Pick ONE primary (60-70% of scene changes) plus 1-2 accents. Never use a different transition for every scene.

### Mood → transition type

| Mood                     | Transitions                                                                 |
| ------------------------ | --------------------------------------------------------------------------- |
| Warm / inviting          | Light leak, blur crossfade, focus pull, film burn · _Shader:_ thermal distortion, cross-warp morph |
| Cold / clinical          | Squeeze, zoom out, blinds, shutter, grid dissolve · _Shader:_ gravitational lens |
| Editorial / magazine     | Push slide, vertical push, diagonal split, shutter · _Shader:_ whip pan     |
| Tech / futuristic        | Grid dissolve, staggered blocks, blinds · _Shader:_ glitch, chromatic split |
| Tense / edgy             | Glitch, VHS, chromatic aberration, ripple · _Shader:_ ridged burn, domain warp |
| Playful / fun            | Elastic push, 3D flip, circle iris, morph circle · _Shader:_ swirl vortex, ripple waves |
| Dramatic / cinematic     | Zoom through, gravity drop, overexposure · _Shader:_ cinematic zoom, gravitational lens |
| Premium / luxury         | Focus pull, blur crossfade, color dip to black · _Shader:_ cross-warp morph |
| Retro / analog           | Film burn, light leak, VHS, clock wipe · _Shader:_ light leak               |

### Presets

| Preset     | Duration | Easing            |
| ---------- | -------- | ----------------- |
| `snappy`   | 0.2s     | `power4.inOut`    |
| `smooth`   | 0.4s     | `power2.inOut`    |
| `gentle`   | 0.6s     | `sine.inOut`      |
| `dramatic` | 0.5s     | `power3.in` → out |
| `instant`  | 0.15s    | `expo.inOut`      |
| `luxe`     | 0.7s     | `power1.inOut`    |

### Install a shader transition

```bash
npx hyperframes add flash-through-white
npx hyperframes add --list
```

### CSS vs shader

- **CSS transitions** animate scene containers with opacity, transforms, `clip-path`, and filters. Simpler to set up.
- **Shader transitions** composite both scene textures per-pixel on a WebGL canvas — can warp, dissolve, and morph in ways CSS cannot. Import from `@hyperframes/shader-transitions` instead of writing raw GLSL.

Don't mix CSS and shader transitions in the same composition — once a composition uses shader transitions, the WebGL canvas replaces DOM-based scene switching for every transition.
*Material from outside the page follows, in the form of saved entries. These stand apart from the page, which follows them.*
(* ===== verification/Timers.v ===== *)
(** * The timers of the page drain

    The page sets three kinds of timers: the waits of [onSubmitSurvey]
    (page.tsx 136) and [onSubmit] (page.tsx 210), and the timer that hides
    the success view of the signup (page.tsx 217-219).  Only the continuation of the signup wait sets a
    timer again.  [pending_weight] weighs a pending timer by the number of
    continuations that it can still cause; every timer that fires lowers
    the weight, and every event other than the two submissions leaves it
    alone.  Hence the termination results of this file: firing timers is a
    well-founded relation, [drain] empties the timers within the fuel given
    by the weight, and a session in which the user has stopped submitting
    fires at most as many timers as the weight counts, which is never more
    than three.  When the timers have drained nothing is in flight any
    more, and a submission of the survey that was in flight is done. *)

From Stdlib Require Import Wellfounded.
From S2P Require Import Prelude JsString JsValue Effects Browser Identity.
From S2P Require Import Tracking PageState Survey Signup Observer View Page.
From S2P Require Import Machine Invariants Outputs Schedule Session FlowSpec.

#[local] Open Scope string_scope.
#[local] Open Scope list_scope.
#[local] Open Scope nat_scope.

(** ** The measure *)

(** The continuations that a pending timer can still cause: its own, and
    for the wait of the signup that of the timer it sets. *)
Definition weight (t : Pending) : nat :=
  match t with
  | SurveyAwait _ => 1
  | SignupAwait => 2
  | HideSuccess => 1
  end.

Definition pending_weight (ts : list Pending) : nat := sum_list_with weight ts.

(** The events whose handler sets no timer. *)
Definition sets_no_timer (e : Event) : bool :=
  match e with ClickSubmitSurvey | SubmitForm => false | _ => true end.

Definition is_fire (e : Event) : bool :=
  match e with Fire _ => true | _ => false end.

Section timers.
Context {S : Type} `{!Sdk S}.
Implicit Types (p : Page S) (es : list Event).

(** One timer fires. *)
Definition fire_step (p' p : Page S) : Prop :=
  ∃ i, enabled (Fire i) p = true ∧ p' = step (Fire i) p.

(** Let the timers fire, the oldest first, until none is pending or the
    fuel runs out. *)
Fixpoint drain (fuel : nat) p : Page S :=
  match fuel with
  | 0 => p
  | Datatypes.S n =>
    match timers p with
    | [] => p
    | _ :: _ => drain n (step (Fire 0) p)
    end
  end.

(** The number of timers that fire during the events [es] from [p]. *)
Fixpoint fired es p : nat :=
  match es with
  | [] => 0
  | e :: es' =>
    (if is_fire e && enabled e p then 1 else 0) + fired es' (step e p)
  end.

End timers.

(** ** The measure on the machine *)

Lemma weight_pos t : 0 < weight t.
Proof. destruct t; simpl; lia. Qed.

Lemma pending_weight_app ts1 ts2 :
  pending_weight (ts1 ++ ts2) = pending_weight ts1 + pending_weight ts2.
Proof. apply sum_list_with_app. Qed.

Lemma pending_weight_zero ts : pending_weight ts = 0 → ts = [].
Proof.
  destruct ts as [|t ts]; [done|]. unfold pending_weight. simpl.
  pose proof (weight_pos t). lia.
Qed.

Lemma pending_weight_delete ts i t :
  ts !! i = Some t → pending_weight (delete i ts) + weight t = pending_weight ts.
Proof.
  revert i. induction ts as [|t' ts IH]; intros [|i] Ht; simplify_eq/=.
  - unfold pending_weight. simpl. lia.
  - specialize (IH _ Ht). unfold pending_weight in *. simpl. lia.
Qed.

(** The weight counts the timers of each kind. *)
Lemma pending_weight_counts ts :
  pending_weight ts
  = count_if is_survey_await ts + 2 * count_if is_signup_await ts
    + count_if is_hide_success ts.
Proof.
  induction ts as [|t ts IH]; [done|]. unfold pending_weight in *. simpl.
  rewrite IH. destruct t; simpl; lia.
Qed.

Lemma m_commit_timers u : u_timers (m_commit u).1 = u_timers u.
Proof. unfold m_commit. by case_all. Qed.

Lemma m_handle_timers e u :
  u_timers (m_handle e u).1 = u_timers (m_body e u).1.
Proof.
  unfold m_handle, then_commit. destruct (commits e); [|done].
  apply m_commit_timers.
Qed.

(** An event that is neither a submission nor a timer leaves the timers
    alone. *)
Lemma m_body_keeps_timers e u :
  sets_no_timer e = true → is_fire e = false →
  u_timers (m_body e u).1 = u_timers u.
Proof.
  intros Hs Hf. destruct e; simplify_eq/=; try done.
  - by destruct (m_for_each_scroll (u_installed u) m u) as [[->| ->] _].
  - by destruct (m_for_each_unload (u_installed u) u) as [-> _].
Qed.

(** A timer that fires lowers the weight. *)
Lemma m_body_fire i t u :
  u_timers u !! i = Some t →
  pending_weight (u_timers (m_body (Fire i) u).1) < pending_weight (u_timers u).
Proof.
  intros Ht. pose proof (pending_weight_delete _ _ _ Ht) as Hd.
  cbn [m_body]. rewrite Ht.
  destruct t; cbn; rewrite ?pending_weight_app; cbn in *;
    unfold pending_weight in *; lia.
Qed.

Lemma mstep_fire i u :
  m_enabled (Fire i) u = true →
  pending_weight (u_timers (mstep (Fire i) u).1) < pending_weight (u_timers u).
Proof.
  intros He. unfold mstep. rewrite He, m_handle_timers.
  apply bool_decide_eq_true, lookup_lt_is_Some in He as [t Ht].
  by eapply m_body_fire.
Qed.

Lemma mstep_quiet e u :
  sets_no_timer e = true → is_fire e = false →
  u_timers (mstep e u).1 = u_timers u.
Proof.
  intros Hs Hf. unfold mstep. destruct (m_enabled e u); [|done].
  by rewrite m_handle_timers, m_body_keeps_timers.
Qed.

(** A timer that fires leaves a submission of the survey in flight or
    done: the end of the simulated call marks the survey submitted, and the
    timers of the signup do not touch the flags of the survey. *)
Lemma mstep_fire_survey i u :
  isSubmitting (u_cells u) = true ∨ isSubmitted (u_cells u) = true →
  isSubmitting (u_cells (mstep (Fire i) u).1) = true
  ∨ isSubmitted (u_cells (mstep (Fire i) u).1) = true.
Proof.
  intros H. destruct (m_enabled (Fire i) u) eqn:He; [|unfold mstep; by rewrite He].
  destruct (u_timers u !! i) as [[snap| |]|] eqn:Ht;
    [right; by eapply fire_submitted|..];
    rewrite mstep_cells by done;
    destruct (survey_neutral_events (Fire i) u) as (-> & -> & _);
    try done; intros ? ? [= <-]; congruence.
Qed.

(** ** The page *)

Section timers_lemmas.
Context {S : Type} `{!Sdk S}.
Implicit Types (p : Page S) (es : list Event).

Lemma step_timers e p : timers (step e p) = u_timers (mstep e (ui p)).1.
Proof. by rewrite step_join. Qed.

Lemma step_fire_lt i p :
  enabled (Fire i) p = true →
  pending_weight (timers (step (Fire i) p)) < pending_weight (timers p).
Proof. rewrite enabled_ui, step_timers. apply mstep_fire. Qed.

(** No event other than a submission raises the weight, and a timer that
    fires lowers it. *)
Lemma step_weight e p :
  sets_no_timer e = true →
  (if is_fire e && enabled e p then 1 else 0)
  + pending_weight (timers (step e p)) ≤ pending_weight (timers p).
Proof.
  intros Hs. destruct (is_fire e) eqn:Hf; cbn [andb].
  - destruct e; try done. destruct (enabled (Fire i) p) eqn:He.
    + pose proof (step_fire_lt i p He). lia.
    + by rewrite step_disabled.
  - rewrite step_timers, mstep_quiet by done. cbn [ui u_timers]. lia.
Qed.

(** Firing timers terminates: the relation between a page and the page
    after one of its pending timers has fired is well founded, so no
    sequence of timer continuations goes on for ever. *)
Theorem fire_step_wf : well_founded (fire_step (S:=S)).
Proof.
  apply (wf_incl _ _ (λ p' p, pending_weight (timers p') < pending_weight (timers p))).
  - intros p' p (i & He & ->). by apply step_fire_lt.
  - apply (wf_inverse_image _ _ lt (λ p, pending_weight (timers p))), lt_wf.
Qed.

Lemma drain_enough n p :
  pending_weight (timers p) ≤ n → timers (drain n p) = [].
Proof.
  revert p. induction n as [|n IH]; intros p Hn.
  - apply pending_weight_zero. simpl. lia.
  - simpl. destruct (timers p) as [|t ts] eqn:Ht; [done|]. apply IH.
    assert (enabled (Fire 0) p = true) as He.
    { apply bool_decide_eq_true. rewrite Ht. simpl. lia. }
    pose proof (step_fire_lt 0 p He). rewrite Ht in *. lia.
Qed.

(** Left alone, a page becomes quiescent: letting the pending timers fire,
    the oldest first, empties the timers within as many steps as the weight
    of the timers pending at the start. *)
Theorem timers_drain p : timers (drain (pending_weight (timers p)) p) = [].
Proof. by apply drain_enough. Qed.

(** While the user submits nothing, the timers that fire are paid for
    by the weight: in any sequence of events without a submission, from any
    page, the number of timers that fire and the weight left at the end are
    together at most the weight at the start. *)
Theorem fires_bounded es p :
  forallb sets_no_timer es = true →
  fired es p + pending_weight (timers (run es p)) ≤ pending_weight (timers p).
Proof.
  revert p. induction es as [|e es IH]; intros p Hes; [simpl; lia|].
  apply andb_prop in Hes as [He Hes]. specialize (IH (step e p) Hes).
  pose proof (step_weight e p He). cbn [fired]. cbn [run foldl] in *.
  fold (run es (step e p)). lia.
Qed.

(** In any session the weight of the pending timers is at most three: one
    survey submission in flight, and either a signup in flight or the
    success view waiting to be hidden. *)
Theorem session_weight w es : pending_weight (timers (session w es)) ≤ 3.
Proof.
  destruct (submit_inv_run es) as [(Hc & _) _].
  destruct (signup_inv_run es) as [(Ha & Hh & Hx & _) _].
  rewrite <- (session_ui w es) in Hc, Ha, Hh, Hx. cbn [ui u_timers u_cells] in *.
  rewrite pending_weight_counts, Hc, Ha, Hh.
  destruct (isSubmitting _), (isInterestSubmitting _), (isInterestSubmitted _);
    first [lia | by specialize (Hx eq_refl)].
Qed.

(** Draining is a run: the timers fire one after the other. *)
Lemma drain_run n p : ∃ k, k ≤ n ∧ drain n p = run (replicate k (Fire 0)) p.
Proof.
  revert p. induction n as [|n IH]; intros p; [by exists 0|]. simpl.
  destruct (timers p); [exists 0; split; [lia|done]|].
  destruct (IH (step (Fire 0) p)) as (k & Hk & ->).
  exists (Datatypes.S k). split; [lia|done].
Qed.

(** Timers that fire leave a submission of the survey in flight or
    done. *)
Lemma fires_keep_submission k p :
  isSubmitting (cells p) = true ∨ isSubmitted (cells p) = true →
  let p' := run (replicate k (Fire 0)) p in
  isSubmitting (cells p') = true ∨ isSubmitted (cells p') = true.
Proof.
  revert p. induction k as [|k IH]; intros p H; [done|]. apply IH.
  rewrite step_join. change (cells (join ?u ?w)) with (u_cells u).
  by apply mstep_fire_survey.
Qed.

(** With no timer pending nothing is in flight and the success view is
    down. *)
Lemma session_idle w es :
  timers (session w es) = [] →
  isSubmitting (cells (session w es)) = false
  ∧ isInterestSubmitting (cells (session w es)) = false
  ∧ isInterestSubmitted (cells (session w es)) = false.
Proof.
  intros Ht. destruct (submit_inv_run es) as [(Hc & _) _].
  destruct (signup_inv_run es) as [(Ha & Hh & _) _].
  rewrite <- (session_ui w) in Hc, Ha, Hh. cbn [ui u_timers u_cells] in *.
  rewrite Ht in Hc, Ha, Hh. cbn in Hc, Ha, Hh.
  by destruct (isSubmitting _), (isInterestSubmitting _), (isInterestSubmitted _).
Qed.

(** C17: whatever the user did, the page comes to rest: after any session,
    letting the pending timers fire, the oldest first, leaves after at most
    three continuations no timer pending, no submission in flight and the
    success view of the signup hidden; and a submission of the survey that
    was in flight has completed. *)
Theorem session_quiesces w es :
  let p := drain 3 (session w es) in
  timers p = []
  ∧ isSubmitting (cells p) = false
  ∧ isInterestSubmitting (cells p) = false
  ∧ isInterestSubmitted (cells p) = false
  ∧ (isSubmitting (cells (session w es)) = true → isSubmitted (cells p) = true).
Proof.
  cbn zeta. pose proof (drain_enough 3 _ (session_weight w es)) as Ht.
  destruct (drain_run 3 (session w es)) as (k & _ & Hk). rewrite Hk in *.
  pose proof (fires_keep_submission k (session w es)) as Hj. cbn zeta in Hj.
  unfold session in *. rewrite <- run_app in *.
  fold (session w (es ++ replicate k (Fire 0))) in *.
  destruct (session_idle _ _ Ht) as (Hs & Ha & Hh).
  split_and!; [done..|]. intros Hi. destruct (Hj (or_introl Hi)); congruence.
Qed.

End timers_lemmas.

(** ** The theorems on concrete inputs *)

(** A visit that submits the survey and a contact and is then left alone:
    three timers fire, the two waits and the timer of the success view. *)
Definition submitting_visit : list Event :=
  [Mount] ++ answer_all ++ [ChangeInput "me@example.com"; SubmitForm].

Lemma fires_bounded_witness :
  let p := session demo_world submitting_visit in
  let es := [Fire 0; Flush; Fire 0; Fire 0; Fire 0] in
  forallb sets_no_timer es = true
  ∧ fired es p + pending_weight (timers (run es p)) ≤ pending_weight (timers p).
Proof.
  split; [reflexivity|]. apply fires_bounded. reflexivity.
Defined.

(** The bound is reached: the three timers of that visit fire. *)
Lemma three_timers_fire :
  let p := session demo_world submitting_visit in
  pending_weight (timers p) = 3
  ∧ fired [Fire 0; Flush; Fire 0; Fire 0; Fire 0] p = 3
  ∧ timers (drain 2 p) ≠ [] ∧ timers (drain 3 p) = [].
Proof. cbn zeta. split_and!; by_compute. Qed.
### Shader-compatible CSS rules

Shader transitions capture DOM scenes to WebGL textures via html2canvas. The canvas 2D pipeline doesn't match CSS exactly:

1. No `transparent` keyword in gradients — use the target color at zero alpha: `rgba(200,117,51,0)` not `transparent`. (Canvas interpolates `transparent` as `rgba(0,0,0,0)` creating dark fringes.)
2. No gradient backgrounds on elements thinner than 4px. Use solid `background-color` on thin accent lines.
3. No CSS variables (`var()`) on elements visible during capture — html2canvas doesn't reliably resolve custom properties. Use literal color values.
4. Mark uncapturable decoratives with `data-no-capture` — they stay on the live DOM but are absent from the shader texture.
5. No gradient opacity below 0.15 — renders differently in canvas vs CSS.
6. Every `.scene` div must have explicit `background-color`, AND pass the same color as `bgColor` in the `init()` config. Without either, the texture renders as black.

These rules only apply to shader transition compositions. CSS-only compositions have no restrictions.

### Don't

- Mix CSS and shader transitions in one composition.
- Use exit animations on any scene except the final scene — the transition IS the exit.
- Introduce a new transition type every scene — pick one primary + 1-2 accents.
- Use transitions that create visible geometric repetition (grids, hex cells, uniform dots) — they look artificial regardless of the math behind them. Prefer organic noise (FBM, domain warping).